Mary was the picture of a lady flustered. She stood with one hand closing the gate behind her, and she had turned to go in the direction Bibbs was walking. There appeared to be nothing for it but that they should walk together, at least as far as the New House. But Bibbs had paused in his slow stride, and there elapsed an instant before either spoke or moved—it was no longer than that, and yet it sufficed for each to seem to say, by look and attitude, “Why, it’s you!”
Then they both spoke at once, each hurriedly pronouncing the other’s name as if about to deliver a message of importance. Then both came to a stop simultaneously, but Bibbs made a heroic effort, and as they began to walk on together he contrived to find his voice.
“I—I—hate a frozen fish myself,” he said. “I think three miles was too long for you to put up with one.”
“Good gracious!” she cried, turning to him a glowing face from which restraint and embarrassment had suddenly fled. “Mr.
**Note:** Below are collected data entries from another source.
Lemma part_length p ps : p ∈ ps → (length (Body p) ≤ length (encodePayloadChain ps))%nat.
Proof.
  induction ps as [|q ps IH]; [by intros []%not_elem_of_nil|]. cbn [encodePayloadChain]. rewrite !length_app.
  intros [->|Hp]%elem_of_cons; [lia|]. apply IH in Hp. lia.
Qed.

Lemma criticalFlags_safe ps : safe (validateResponseCriticalFlags ps).
Proof. induction ps as [|p ps IH]; [done|]. cbn [validateResponseCriticalFlags]. by destruct (Critical p). Qed.

Lemma findDeletes_safe inner : Forall (λ p, bytes_ok (Body p)) inner → ∀ acc, safe (findDeletes inner acc).
Proof.
  induction 1 as [|p inner Hp _ IH]; intros acc; [done|]. cbn [findDeletes]. destruct (negb _); [apply IH|].
  apply safe_bind; [by apply DecodeDelete_safe|]. intros d _. destruct (_ =? _); [done|]. apply IH.
Qed.

(** The SPIs of a Delete for Child SAs have four bytes. *)
Lemma splitSPIs_size k fuel : ∀ rest spis, splitSPIs fuel k rest = Ok spis → Forall (λ s, length s = k) spis.
Proof.
  induction fuel as [|fuel IH]; intros rest spis; cbn [splitSPIs]; destruct (_ <? _)%nat; try done; try (intros [= <-]; by constructor).
  intros (s & Hs & H1)%bind_ok_inv. apply bind_ok_inv in H1 as (r & _ & H1). apply bind_ok_inv in H1 as (l & Hl & [= <-]).
  constructor; [|by eapply IH]. apply slice_length in Hs. lia.
Qed.

Lemma DecodeDelete_size body d : DecodeDelete body = Ok d → dProtocol d = ProtoESP → Forall (λ s, length s = 4%nat) (SPIs d).
Proof.
  unfold DecodeDelete. destruct (_ <? _)%nat; [done|]. intros (pr & _ & H1)%bind_ok_inv.
  apply bind_ok_inv in H1 as (sz & _ & H1). apply bind_ok_inv in H1 as (cnt & _ & H1). apply bind_ok_inv in H1 as ([] & Hsz & H1).
  passed H1. apply bind_ok_inv in H1 as (rest & _ & H1). apply bind_ok_inv in H1 as (spis & Hs & [= <-]).
  cbn [dProtocol SPIs]. intros ->. change (ProtoESP =? ProtoIKE) with false in Hsz. change (ProtoESP =? ProtoESP) with true in Hsz.
  rewrite orb_true_r in Hsz. destruct (Z.eqb_spec sz 4) as [->|]; [|done]. by eapply splitSPIs_size.
Qed.

Lemma findDeletes_size inner : ∀ acc ds b, findDeletes inner acc = Ok (ds, b) →
  Forall (λ d, dProtocol d = ProtoESP → Forall (λ s, length s = 4%nat) (SPIs d)) acc →
  Forall (λ d, dProtocol d = ProtoESP → Forall (λ s, length s = 4%nat) (SPIs d)) ds.
Proof.
  induction inner as [|p inner IH]; intros acc ds b; cbn [findDeletes]; [by intros [= <- _]|].
  destruct (negb _); [apply IH|]. intros (d & Hd & H1)%bind_ok_inv. destruct (_ =? _); [by injection H1 as <- _|].
  intros Hacc. eapply IH; [exact H1|]. apply Forall_app. split; [done|]. apply Forall_singleton. by eapply DecodeDelete_size.
Qed.

Lemma readSPIs_safe spis : Forall (λ s, length s = 4%nat) spis → ∃ vs, readSPIs spis = Ok vs.
Proof.
  induction 1 as [|s spis Hs _ [vs Hvs]]; [by eexists|]. cbn [readSPIs]. unfold get_be. rewrite slice_ok by lia. rbind. rewrite Hvs. by eexists.
Qed.

(** ** The encrypted payload *)

Section sk.
Context {C : Crypto} {CL : CryptoLaws C}.

(** A sealed message: its IV is where the counter says. *)
Definition ivOf (raw : list Z) : list Z := take 8 (drop 32 raw).

Lemma encrypt_sealed suite iv key hdr inner :
  Z.of_nat (length (encodePayloadChain inner)) < 2 ^ 20 →
  let '(iv', r) := encrypt suite iv key hdr [] inner in
  iv' = u64 (iv + 1) ∧ safe r ∧ ∀ raw, r = Ok raw → iv' ≠ 0 ∧ ivOf raw = be_to 8 iv' ∧ (32 < length raw)%nat.
Proof.
  intros Hl. unfold encrypt. split; [done|]. destruct (Z.eqb_spec (u64 (iv + 1)) 0) as [|Hne]; [done|].
  unfold encryptMessageIV, encryptMessagePlaintextIV. set (v := be_to 8 _).
  destruct (aeadParams _ _) as [ap|e|] eqn:Hap; [|done|].
  2: { unfold aeadParams in Hap. repeat case_match; done. }
  rbind. destruct (aeadParams_inv _ _ _ Hap) as (Hkl & Hsl & Hivl & Hicv & _).
  destruct (Nat.eqb_spec (length key) (KeyLen ap + SaltLen ap)) as [Hk|]; [|done]. cbn [negb].
  rewrite slice_ok, from_ok by lia. rbind.
  destruct (newAEAD_ok _ _ _ (take (KeyLen ap - 0) (drop 0 key)) Hap) as (a & Ha & Haok); [rewrite drop_0, length_take; lia|].
  rewrite Ha. rbind. rewrite Hivl. assert (length v = 8%nat) as Hv by apply length_be_to. rewrite Hv. cbn [Nat.eqb negb].
  match goal with |- context [aeadSeal a ?n ?p ?d] => destruct (seal_total a Haok n p d) as (ct & -> & Hct & _) end.
  { rewrite length_app, length_drop, Hv. lia. }
  { rewrite length_app. cbn [length]. lia. }
  rbind. split; [done|]. match goal with |- context [Ok ?b = Ok _] => set (out := b) end.
  intros raw [= <-]. split; [done|]. unfold out. clear out. rewrite app_nil_l. split.
  - unfold ivOf. rewrite (app_assoc (encodeHeader _)). rewrite drop_app_length'.
    + rewrite take_app_length'; [done | by rewrite Hv].
    + rewrite !length_app, length_encodeHeader, length_be_to. done.
  - rewrite !length_app, length_encodeHeader, length_be_to, Hv. cbn [length HeaderLen]. unfold HeaderLen. lia.
Qed.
Sheridan, you’re lovely to put it that way. But it’s always the girl’s place to say it’s turning cooler! I ought to have been the one to show that we didn’t know each other well enough not to say something! It was an imposition for me to have made you bring me home, and after I went into the house I decided I should have walked. Besides, it wasn’t three miles to the car-line. I never thought of it!”
“No,” said Bibbs, earnestly. “I didn’t, either. I might have said something if I’d thought of anything. I’m talking now, though; I must remember that, and not worry about it later. I think I’m talking, though it doesn’t sound intelligent even to me. I made up my mind that if I ever met you again I’d turn on my voice and keep it going, no mater what it said. I—”
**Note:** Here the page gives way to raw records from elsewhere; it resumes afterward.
(* ===== verification/IkeHandle.v ===== *)
(** * What the handlers and a datagram can do

    Every handler, and every outcome of [dispatch] and [startRequest], keeps the
    invariant and does not panic. *)

From stdpp Require Import functions.
From S2P Require Import Prelude Netip Store Esp IkeMessage IkePayload IkeSa IkeSk IkeProposal IkeSelect TransHub Tunnel IkeChild IkeChildRun IkeSession IkeServe IkeExchange IkeRekey IkeInv IkeKeep.

(** * Every answer keeps the invariant

    Whatever a request of the peer says, its handler returns, keeps [session_ok]
    and seals exactly one message, under the SA of the request. *)

Section tidy.
Context {T : Tidy}.

(** An SA as a rekeying makes it. *)
Definition fresh (x : ikeContext) : Prop :=
  sendIV x = 0 ∧ nextLocalMID x = 0 ∧ nextPeerMID x = 0 ∧ lastPeerResponse x = [].

(** No SA changes; new ones are fresh. *)
Definition quiet (s s' : ikeSession) : Prop :=
  (∀ c, (c < nctx s)%nat → ctxs s' c = ctxs s c) ∧ (∀ c, (nctx s ≤ c < nctx s')%nat → fresh (ctxs s' c)).

(** The counter of an SA after it sealed a message. *)
Definition stepIV (x : ikeContext) : Z := u64 (sendIV x + 1).

(** One message was sealed under [ctx], and is in [r] if it could be. *)
Record handled (now : Z) (ctx : nat) (s s' : ikeSession) (r : res answer) : Prop := mkHandled {
  hd_keeps : keeps now s s';
  hd_ok : ∃ a, r = Ok a;
  hd_others : ∀ c, (c < nctx s)%nat → c ≠ ctx → ctxs s' c = ctxs s c;
  hd_fresh : ∀ c, (nctx s ≤ c < nctx s')%nat → fresh (ctxs s' c);
  hd_ctx : ctxs s' ctx = set_sendIV (ctxs s ctx) (stepIV (ctxs s ctx));
  hd_raw : ∀ raw e, r = Ok (Some raw, e) → stepIV (ctxs s ctx) ≠ 0 ∧ ivOf raw = be_to 8 (stepIV (ctxs s ctx)) ∧ (32 < length raw)%nat;
  hd_some : r ≠ Ok (None, None) }.

Definition handles (now : Z) (ctx : nat) (s : ikeSession) (p : ikeSession * res answer) : Prop := handled now ctx s p.1 p.2.

Lemma handled_after now ctx s s1 p : contexts_ok s → (ctx < nctx s)%nat → later s s1 → quiet s s1 → handles now ctx s1 p → handles now ctx s p.
Proof.
  destruct p as [s' r]. unfold handles. cbn [fst snd]. intros Hc Hlt Hl [Q1 Q2] [[K1 K2] H1 H2 H3 H4 H5 H6].
  pose proof (lt_nctx _ _ Hl). pose proof (lt_nctx _ _ K2). rewrite Q1 in H4, H5 by done. split; try done.
  - split; [done|]. by eapply later_trans.
  - intros c Hlt' Hne. rewrite H2 by (done || lia). by apply Q1.
  - intros c Hr. destruct (decide (c < nctx s1)%nat) as [Hx|Hx]; [|apply H3; lia]. rewrite H2 by lia. apply Q2. lia.
Qed.

Lemma quiet_refl s : quiet s s.
Proof. split; [done | intros c ?; lia]. Qed.

Lemma quiet_moves s s' : ctxs s' = ctxs s → nctx s' = nctx s → quiet s s'.
Proof. intros Hx Hn. split; [by intros c _; rewrite Hx | intros c; rewrite Hn; lia]. Qed.

Section handlers.
Context {C : Crypto} {CL : CryptoLaws C} {H : Hmac} {HL : HmacLaws H} {E : ECDH} {EL : ECDHLaws E}.

(** ** Responses *)

Definition small (ps : list RawPayload) : Prop := Z.of_nat (length (encodePayloadChain ps)) < 2 ^ 20.

Lemma response_handles clk s ctx msgID exchange inner : session_ok clk s → small inner → handles clk ctx s (response s ctx msgID exchange inner).
Proof.
  intros Hok Hl. unfold response. set (hdr := mkHeader _ _ _ _ _ _ _ _ _).
  pose proof (encrypt_sealed (cxSuite (ctxs s ctx)) (sendIV (ctxs s ctx)) (localEncryptionKey (ctxs s ctx)) hdr inner Hl) as He.
  destruct (encrypt _ _ _ _ _ _) as [iv r]. destruct He as (-> & Hs & Hraw). unfold handles. cbn [fst snd].
  split.
  - by apply keeps_onContext.
  - destruct r; [by eexists.. | done].
  - intros c _ Hne. unfold onContext, set_ctxs. cbn [ctxs]. by apply fn_lookup_insert_ne.
  - intros c. cbn [onContext set_ctxs nctx]. lia.
  - unfold onContext, set_ctxs. cbn [ctxs]. apply fn_lookup_insert.
  - intros raw e. destruct r as [b| |]; [|done..]. intros [= <- _]. by apply Hraw.
  - by destruct r.
Qed.

Lemma small_one p : Z.of_nat (length (Body p)) < 2 ^ 19 → small [p].
Proof. intros Hl. unfold small. cbn [encodePayloadChain]. rewrite !length_app, length_be_to. cbn [length]. lia. Qed.

Lemma notifyData_handles clk s ctx msgID exchange t data : session_ok clk s → (length data ≤ 4)%nat →
  handles clk ctx s (responseNotifyData s ctx msgID exchange t data).
Proof. intros Hok Hl. apply response_handles; [done|]. apply small_one. cbn [Body notifyPayload]. rewrite length_EncodeNotify. cbn [nSPI nData length]. lia. Qed.

Lemma notify_handles clk s ctx msgID exchange t : session_ok clk s → handles clk ctx s (responseNotify s ctx msgID exchange t).
Proof. intros Hok. apply notifyData_handles; [done | cbn; lia]. Qed.

Lemma notifySA_handles clk s ctx msgID exchange t pr spi : session_ok clk s → length spi = 4%nat →
  handles clk ctx s (responseNotifySA s ctx msgID exchange t pr spi).
Proof. intros Hok Hl. apply response_handles; [done|]. apply small_one. cbn [Body notifyPayload]. rewrite length_EncodeNotify. cbn [nSPI nData length]. lia. Qed.

(** ** handleChildRekey *)

Definition entropy_ok (ent : entropy) : Prop := length (enNonce ent) = 32%nat.

(** The payloads of a request that came in a datagram. *)
Definition inner_ok (inner : list RawPayload) : Prop :=
  Z.of_nat (length (encodePayloadChain inner)) < 2 ^ 16 ∧ Forall (λ p, bytes_ok (Body p)) inner.

Lemma inner_part inner p : inner_ok inner → p ∈ inner → Z.of_nat (length (Body p)) < 2 ^ 16.
Proof. intros [Hl _] Hp. apply part_length in Hp. lia. Qed.

(** What is answered once the state has changed to [s1]. *)
Lemma handles_after clk now s s1 ctx p : session_ok clk s → (ctx < nctx s)%nat → keeps now s s1 → quiet s s1 →
  (session_ok now s1 → handles now ctx s1 p) → handles now ctx s p.
Proof. intros Hok Hlt [K1 K2] Hq Hp. apply (handled_after now ctx s s1); [apply Hok | done | done | done|]. by apply Hp. Qed.

Lemma handles_later clk now s ctx p : clk ≤ now → session_ok clk s → (session_ok now s → handles now ctx s p) → handles now ctx s p.
Proof. intros Hn Hok Hp. by apply Hp, (session_later clk). Qed.

Lemma installChild_handles clk s ctx msgID payloads sel z pub ent now inner :
  session_ok clk s → clk ≤ now → (ctx < nctx s)%nat → entropy_ok ent → inner_ok inner → parts payloads inner →
  (∀ p, pub = Some p → (length p < 200)%nat) → handles now ctx s (installChild s ctx msgID payloads sel z pub ent now).
Proof.
  intros Hok Hn Hlt Hent Hin Hparts Hpub. unfold installChild.
  pose proof (co_prf _ (so_contexts _ _ Hok) ctx Hlt) as Hprf.
  match goal with |- context [childSAKeymat ?a ?b ?c ?d ?e ?f ?g] => pose proof (childSAKeymat_safe a b c d e f g Hprf) as Hs;
    destruct (childSAKeymat a b c d e f g) as [[ik rk]|e0|] end; [|by apply (handles_later clk); [| |intros; apply notify_handles]|done].
  set (child := mkChildSA _ _ _ _ _ _). destruct (fits_replace clk now (world s) child Hn (so_world _ _ Hok)) as (Hf & Hsafe & Ha).
  destruct (replaceChild (world s) child now) as [w [u|e0|]]; cbn [fst snd] in *; [| |done];
    (apply (handles_after clk now s (set_world s w)); [done | done | by apply (keeps_world clk) | by apply quiet_moves | intros Hok1]).
  2: { by apply notify_handles. }
  apply response_handles; [done|]. unfold small.
  assert (∀ o, cxTSi payloads = o ∨ cxTSr payloads = o → Z.of_nat (length (nilBody o)) < 2 ^ 16) as Hts.
  { intros [p|] Ho; [|cbn; lia]. apply (inner_part inner); [done|]. apply Hparts. tauto. }
  pose proof (Hts _ (or_introl eq_refl)) as H1. pose proof (Hts _ (or_intror eq_refl)) as H2.
  assert (length (EncodeSA [rekeyAnswer sel (be_to 4 (enSPI32 ent))]) ≤ 60)%nat as H3.
  { etrans; [apply length_EncodeSA_one|]. unfold rekeyAnswer, echoed. cbn [SPI Transforms]. rewrite length_be_to.
    destruct (negb _), (negb _); cbn [length app]; lia. }
  unfold entropy_ok in Hent. destruct pub as [pb|]; [specialize (Hpub pb eq_refl)|];
    cbn [app]; rewrite !length_chain_cons; cbn [length Body encodePayloadChain]; unfold EncodeNonce; rewrite ?length_EncodeKE, Hent; unfold genericPayloadHeaderLen; lia.
Qed.

Lemma selectChild_handles clk s ctx msgID payloads expected ent now inner :
  session_ok clk s → clk ≤ now → (ctx < nctx s)%nat → entropy_ok ent → inner_ok inner → parts payloads inner →
  handles now ctx s (selectChildAnswer s ctx msgID payloads expected ent now).
Proof.
  intros Hok Hn Hlt Hent Hin Hparts. unfold selectChildAnswer.
  assert (∀ t, handles now ctx s (responseNotify s ctx msgID CREATE_CHILD_SA t)) as Href
    by (intros t; apply (handles_later clk); [done | done | intros; by apply notify_handles]).
  destruct (validateFullRangeSelectors _ _) as [u|e|] eqn:Ev; [|done|unfold validateFullRangeSelectors in Ev; repeat case_match; done].
  destruct (childKE_safe payloads) as [r ->]. destruct r as [[g peer]|]; [|done].
  pose proof (selectChildRequest_safe (nilBody (cxSA payloads)) expected g) as Hs.
  destruct (selectChildRequestProposal _ expected g) as [[sel|g']|e|]; [| |done|done].
  - destruct (childSecret_safe sel peer (enDH ent)) as [Hs2 Hpub]. destruct (childSecret sel peer (enDH ent)) as [[[z pub]|]|e|] eqn:Ec; [|done|done|done].
    apply (installChild_handles clk _ _ _ _ _ _ _ _ _ inner); try done. intros p ->. by eapply Hpub.
  - apply (handles_later clk); [done | done | intros; apply notifyData_handles; [done|]]. unfold invalidKENotifyData. rewrite length_be_to. lia.
Qed.

Lemma keeps_lastRekeys clk s a b : session_ok clk s → keeps clk s (set_lastRekeys s a b).
Proof. intros Hok. apply (keeps_steady clk); try done. by destruct Hok. Qed.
She interrupted him with laughter, and Mary Vertrees’s laugh was one which Bibbs’s father had declared, after the house-warming, “a cripple would crawl five miles to hear.” And at the merry lilting of it Bibbs’s father’s son took heart to forget some of his trepidation. “I’ll be any kind of idiot,” he said, “if you’ll laugh at me some more. It won’t be difficult for me.”
She did; and Bibbs’s cheeks showed a little actual color, which Mary perceived. It recalled to her, by contrast, her careless and irritated description of him to her mother just after she had seen him for the first time. “Rather tragic and altogether impossible.” It seemed to her now that she must have been blind.
They had passed the New House without either of them showing—or possessing—any consciousness that it had been the destination of one of them.